→ **REQUIRED WORK**
Please take the lines from the one holding "Definition has_pending_output self" through the one holding "if negb (zlen" in the data below and copy them exactly.

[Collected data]
▬▬▬▬▬▬

(* ===== verification/Engine.v ===== *)
(** * The engine: commands, incoming packets, timers

    Models the public half of [src/mqtt_client/engine.rs] with its explicit-time entry points
    ([engine/explicit.rs]): the commands of the application, the handler of every incoming
    packet, restoring a session, input, timers and output. *)
From S2P Require Import Prelude BaseData TopicFilter Validation Properties Packets Framing Codec.
From S2P Require Import Stream Leveled Time PriorityQueue ClientError Options ClientTypes.
From S2P Require Import Commands Inflight ClientSession EngineState EngineCore EngineProtocol.

Section Engine.
Context {T : Type} `{TimePoint T, !Runtime T}.
Implicit Types (self e : MqttEngine T) (now : T).
Local Abbreviation M := (St (MqttEngine T)).

(** ** Accessors *)
Definition parse_level self : ParseLevel := mp_parse_level (me_parser self).
Definition has_pending_output self : bool :=
  negb (bool_decide (me_outgoing_buffer self = []))
  || negb (bool_decide (ps_responses (me_state self) = [])).

Definition set_parse_level (level : ParseLevel) : M () :=
  modify (λ e, e <| me_parser ::= λ p, MqttParser_set_parse_level p level |>).

Definition is_Full (level : ParseLevel) : bool := match level with Full => true | _ => false end.

Definition try_set_parse_level (level : ParseLevel) : M (MqttClientError + ()) :=
  e ← get_st;
  if negb (is_Full level)
     && (negb (me_is_connected e) || negb (InflightQueue_is_empty (me_inflight_queue e))
         || negb (PriorityQueue_is_empty (me_priority_queue e)))
  then err (InvalidState "connected with no outstanding operations"
              "connecting or waiting for acknowledgements") else
  set_parse_level level;; ok ().

Definition require_full_parser self : result MqttClientError () :=
  if negb (is_Full (parse_level self))
  then Err (InvalidState "Full parser for acknowledgement-bearing operations"
              (ParseLevel_debug (parse_level self)))
  else Ok ().

Definition take_stream_retransmissions : M (list (Z * bytes)) :=
  e ← get_st;
  modify (λ e, e <| me_stream_retransmissions := [] |>);;
  mret (me_stream_retransmissions e).

(** ** PUBLISH *)

(** [validate_publish]: the alias to register and the command with its topic filled in. *)
Definition validate_publish self (command : PublishCommand)
    : result MqttClientError (option (Z * bytes) * PublishCommand) :=
  if unsupported self (pc_qos command) (pc_retain command)
  then Err (invalid "PUBLISH" "Broker does not support requested QoS or retain") else
  let aliases := omap topic_alias (pc_properties command) in
  match aliases with
  | [] => Ok (None, command)
  | alias :: _ =>
      if negb (zlen aliases =? 1) || (alias =? 0)
         || (ps_outgoing_alias_maximum (me_state self) <? alias)
      then Err (invalid "Topic Alias" "Alias exceeds negotiated maximum or is duplicated") else
      if bool_decide (pc_topic_name command = []) then
        topic ← ok_or (ps_outgoing_aliases (me_state self) !! alias)
                  (invalid "Topic Alias" "Undefined alias");
        Ok (None, command <| pc_topic_name := topic |>)
      else Ok (Some (alias, pc_topic_name command), command)
  end.
(** ** SUBSCRIBE and UNSUBSCRIBE *)
Lemma queue_tracked_step K e id packet op :
  good K e → fresh_id id e → is_publish packet = false →
  runs (queue_tracked id packet op) e (λ r e', good (K + 1) e' ∧
    match r with inl _ => e' = e | inr id' => id' = id end).
Proof.
  intros He Hf Hp. unfold queue_tracked. run_step.
  eapply runs_mono; [by apply enqueue_packet_step|]. intros [error|[]] e1.
  { intros ->. split; [eapply good_mono; [done|lia]|done]. }
  intros (bs & _ & -> & He1). run_step. run_step. run_step. unfold InflightQueue_push_at.
  pose proof (track_fresh_step (K + 1) (appended bs e) id packet 1 None He1 Hf) as Ht.
  unfold runs at 1, try.
  destruct (InflightQueue_push_with_stream_at _ _ _ _ _ _) as [q|error|]; [|by destruct Ht; congruence|done].
  unfold on_state. repeat run_step.
  eapply runs_mono; [apply (start_deadline_good (K + 1)); exact Ht|].
  intros [] e2 He2. by run_step.
Qed.
Lemma handle_packet_step K e p stream :
  good K e → wf_packet p → runs (handle_packet p stream) e (replies K).
Proof.
  intros He Hp. unfold handle_packet. run_step. eapply runs_mono; [by apply accept_incoming_step|].
  intros [] e1 [He1 Hacc]; cbn [negb].
  - destruct (Hacc eq_refl) as [-> Hc]. run_step. run_step. run_step.
    apply runs_result; [apply validate_ack_no_panic|..].
    + intros error _. destruct (_ || _); [by apply fail_reply_step|]. run_step. by apply replies_none.
    + intros [] Hv. by apply dispatch_packet_step.
  - run_step. eapply runs_mono; [by apply take_events_keeps|]. intros l e2 He2. run_step. by apply replies_none.
Qed.

(** The packets of the reduced parse levels. *)
Definition reduced_replies (K : Z) (r : option MqttEvent * option MqttPacket) e : Prop :=
  good (K + 1 - zlen (option_list r.2)) e.

Lemma reduced_pure K e r : good K e → reduced_replies K r e.
Proof.
  intros He. destruct r as [ev [p|]]; (eapply good_mono; [exact He|]); simpl; zlia.
Qed.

▬▬▬▬▬▬

→ **ANSWER AREA**
Definition has_pending_output self : bool :=
  negb (bool_decide (me_outgoing_buffer self = []))
  || negb (bool_decide (ps_responses (me_state self) = [])).

Definition set_parse_level (level : ParseLevel) : M () :=
  modify (λ e, e <| me_parser ::= λ p, MqttParser_set_parse_level p level |>).

Definition is_Full (level : ParseLevel) : bool := match level with Full => true | _ => false end.

Definition try_set_parse_level (level : ParseLevel) : M (MqttClientError + ()) :=
  e ← get_st;
  if negb (is_Full level)
     && (negb (me_is_connected e) || negb (InflightQueue_is_empty (me_inflight_queue e))
         || negb (PriorityQueue_is_empty (me_priority_queue e)))
  then err (InvalidState "connected with no outstanding operations"
              "connecting or waiting for acknowledgements") else
  set_parse_level level;; ok ().

Definition require_full_parser self : result MqttClientError () :=
  if negb (is_Full (parse_level self))
  then Err (InvalidState "Full parser for acknowledgement-bearing operations"
              (ParseLevel_debug (parse_level self)))
  else Ok ().

Definition take_stream_retransmissions : M (list (Z * bytes)) :=
  e ← get_st;
  modify (λ e, e <| me_stream_retransmissions := [] |>);;
  mret (me_stream_retransmissions e).

(** ** PUBLISH *)

(** [validate_publish]: the alias to register and the command with its topic filled in. *)
Definition validate_publish self (command : PublishCommand)
    : result MqttClientError (option (Z * bytes) * PublishCommand) :=
  if unsupported self (pc_qos command) (pc_retain command)
  then Err (invalid "PUBLISH" "Broker does not support requested QoS or retain") else
  let aliases := omap topic_alias (pc_properties command) in
  match aliases with
  | [] => Ok (None, command)
  | alias :: _ =>
      if negb (zlen aliases =? 1) || (alias =? 0)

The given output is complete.